Contactado pela DW África, Mário Silva, vice-cônsul da Embaixada de Angola responsável por este processo, reconhece ter havido demora em responder às inquietações dos cidadãos por razões técnicas. Admite tratar-se de um problema antigo desde a ponte área, o que levou a desenvolver um trabalho de proximidade com a comunidade angolana desde 2010.

"E fruto desse trabalho, nós temos 120 angolanos nessas condições de indocumentados. Nós coordenamos com o Ministério da Justiça e Direitos Humanos de Angola no sentido de vir cá uma equipa técnica para trabalhar somente para resolver esse tipo de situação", conta Mário Silva.

A equipa estará em Lisboa no primeiro trimestre de 2019, de acordo com as orientações dadas pelo Presidente da República, João Lourenço, com a missão de dar resposta paulatina aos problemas dos indocumentados. De acordo com Mário Silva, é um problema que ficará resolvido a curto prazo.

"Também estamos a fazer a coordenação junto do Estado português para que o SEF (Serviços de Estrangeiros e Fronteiras) também dê um grande contributo porque essa nossa comunidade está a passar por determinadas situações, onde os seus filhos e os seus netos, infelizmente, ficam condicionadso de se regularizarem junto do Estado angolano", avança Mário Silva.

Recentemente, no âmbito deste processo de indocumentados, o Consulado entregou o respetivo passaporte ao nacionalista angolano, Adolfo Maria, que aguardou pelo novo documento durante oito anos, depois de muita pressão junto das autoridades de Luanda. Mário Silva revelou à DW África que o Consulado resolveu outros cinco casos semelhantes ao de Adolfo Maria.

Confiança do Presidente angolano

No encontro com a comunidade angolana em Portugal, a 23 de novembro último, o Presidente João Lourenço assegurou que os casos pendentes começarão a ser resolvidos no primeiro trimestre do próximo ano, nomeadamente a emissão de cédulas, bilhetes de identidade e passaportes.

"Portanto, as autoridades angolanas estão a criar condições - e posso dizer isso com segurança - para que no início do ano se instalem postos fixos aqui em Portugal. Evidentemente que não poderemos garantir que se instalem em todos os sítios onde temos a nossa comunidade. Eventualmente, alguns vão ter que andar alguns quilómetros para satisfazerem esse desejo", prometeu João Lourenço.

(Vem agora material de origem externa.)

(* ===== verification/Uart.v ===== *)
(** * Uart: the 16550a serial port (kernel/uart.c) and consputc (kernel/console.c)

    The device is part of the state ([k_uart]): the bytes written to THR, the
    bytes waiting in RHR, and what the next reads of the line status register
    report.  The blocking path, uartwrite and uartintr, is in Console. *)

From S2P Require Import Prelude Params Machine Spinlock.

Definition RHR : Z := 0.
Definition THR : Z := 0.
Definition IER : Z := 1.
Definition IER_RX_ENABLE : Z := Z.shiftl 1 0.
Definition IER_TX_ENABLE : Z := Z.shiftl 1 1.
Definition FCR : Z := 2.
Definition FCR_FIFO_ENABLE : Z := Z.shiftl 1 0.
Definition FCR_FIFO_CLEAR : Z := Z.shiftl 3 1.
Definition LCR : Z := 3.
Definition LCR_EIGHT_BITS : Z := Z.shiftl 3 0.
Definition LCR_BAUD_LATCH : Z := Z.shiftl 1 7.
Definition LSR_RX_READY : Z := Z.shiftl 1 0.
Definition LSR_TX_IDLE : Z := Z.shiftl 1 5.

Definition upd_uart (f : uart -> uart) : K unit := modify (fun s => set_k_uart (f (k_uart s)) s).

(** [ReadReg(LSR)]. *)
Definition read_LSR : K Z :=
  u ← gets k_uart;
  let idle := default true (head (u_idle u)) in
  upd_uart (fun u => set_u_idle (tail (u_idle u)) u) ;;
  mret (Z.lor (if bool_decide (u_rx u = []) then 0 else LSR_RX_READY)
              (if idle then LSR_TX_IDLE else 0)).

(** [ReadReg(RHR)]: takes the next received byte. *)
Definition read_RHR : K Z :=
  u ← gets k_uart;
  upd_uart (fun u => set_u_rx (tail (u_rx u)) u) ;;
  mret (default 0 (head (u_rx u))).

(** [WriteReg(THR, c)]: transmits a byte. *)
Definition write_THR (c : Z) : K unit :=
  upd_uart (fun u => set_u_out (u_out u ++ [u8 c]) u).

(** [WriteReg] of a control register, or of any register while the baud-rate
    latch is set. *)
Definition write_ctl (reg v : Z) : K unit :=
  upd_uart (fun u => set_u_ctl (u_ctl u ++ [(reg, v)]) u).

Definition uartinit : K unit :=
  write_ctl IER 0x00 ;;
  write_ctl LCR LCR_BAUD_LATCH ;;
  write_ctl 0 0x03 ;;
  write_ctl 1 0x00 ;;
  write_ctl LCR LCR_EIGHT_BITS ;;
  write_ctl FCR (Z.lor FCR_FIFO_ENABLE FCR_FIFO_CLEAR) ;;
  write_ctl IER (Z.lor IER_TX_ENABLE IER_RX_ENABLE) ;;
  initlock LK_tx "uart".

(** [while ((ReadReg(LSR) & LSR_TX_IDLE) == 0);] *)
Fixpoint wait_tx_idle (fuel : nat) : K unit :=
  match fuel with
  | O => stuck_at OutOfFuel
  | S n => v ← read_LSR; if truthy (Z.land v LSR_TX_IDLE) then mret tt else wait_tx_idle n
  end.

Definition uartputc_sync (c : Z) : K unit :=
  pk ← gets k_panicking;
  when (pk =? 0) push_off ;;
  pd ← gets k_panicked;
  if truthy pd then stuck_at Halted else
  fuel ← gets (fun s => S (length (u_idle (k_uart s))));
  wait_tx_idle fuel ;;
  write_THR c ;;
  pk ← gets k_panicking;
  when (pk =? 0) pop_off.

Definition uartgetc : K Z :=
  v ← read_LSR;
  if truthy (Z.land v LSR_RX_READY) then read_RHR else mret (-1).

(** ** kernel/console.c: consputc *)
Definition BACKSPACE : Z := 0x100.

Definition consputc (c : Z) : K unit :=
  if c =? BACKSPACE then
    uartputc_sync 8 ;; uartputc_sync 32 ;; uartputc_sync 8
  else uartputc_sync c.

(** ** Effect of sending a character *)

(** The line-status readings the wait consumes: the busy ones up to the first
    idle one. *)
Fixpoint after_idle (l : list bool) : list bool :=
  match l with
  | [] => []
  | b :: l' => if b then l' else after_idle l'
  end.

Definition sent (c : Z) (s : kst) : kst :=
  let u := k_uart s in
  set_k_uart (mkUart (u_out u ++ [u8 c]) (u_rx u) (after_idle (u_idle u)) (u_ctl u) (u_tx_busy u)) s.

Lemma land_tx_idle (r : Z) (idle : bool) :
  r = 0 \/ r = LSR_RX_READY ->
  truthy (Z.land (Z.lor r (if idle then LSR_TX_IDLE else 0)) LSR_TX_IDLE) = idle.
Proof. intros [->| ->]; by destruct idle. Qed.

Lemma wait_tx_idle_eq fuel s :
  (length (u_idle (k_uart s)) < fuel)%nat ->
  wait_tx_idle fuel s
  = Done tt (set_k_uart (set_u_idle (after_idle (u_idle (k_uart s))) (k_uart s)) s).
Proof.
  revert s. induction fuel as [|fuel IH]; intros s Hf; [lia|]. cbn [wait_tx_idle].
  erewrite bind_Done by (unfold read_LSR, upd_uart; krun; reflexivity).
  cbv beta zeta. rewrite land_tx_idle by (destruct (bool_decide _); auto).
  destruct (k_uart s) as [out rx [|[|] idle] ctl busy] eqn:Hu; cbn in *; [done..|].
  rewrite IH by (cbn; lia). done.
Qed.

Lemma uartputc_sync_eq c s :
  cpu_ok s -> k_panicking s = 0 -> k_panicked s = 0 ->
  uartputc_sync c s = Done tt (sent c (touch s)).
Proof.
  intros Hok Hpk Hpd. unfold uartputc_sync. rewrite bind_gets, Hpk. cbn [when].
  erewrite bind_Done by by apply push_off_eq. rewrite bind_gets.
  change (k_panicked (pushed s)) with (k_panicked s). rewrite Hpd.
  change (truthy 0) with false. cbv iota. rewrite bind_gets.
  erewrite bind_Done by (apply wait_tx_idle_eq; lia).
  unfold write_THR, upd_uart. rewrite bind_modify, bind_gets. cbn [k_panicking set_k_uart].
  change (k_panicking (pushed s)) with (k_panicking s). rewrite Hpk. cbn [when].
  change (0 =? 0) with true. cbv iota.
  rewrite pop_off_eq; [|destruct Hok; cbn; lia|apply (SIE_pushed s)].
  rewrite <- popped_pushed by done. unfold popped. cbn.
  by destruct ((_ =? _) && _).
Qed.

Ana Brito espera que, com as mudanças em Angola, seja possível sair da condição de cidadã ilegal em Portugal: "Eu acho que este senhor Presidente está a pensar em todos os angolanos. Não há angolanos de primeira nem angolanos de segunda. Somos todos angolanos. E Deus queira que venha essa equipa para resolver a nossa situação."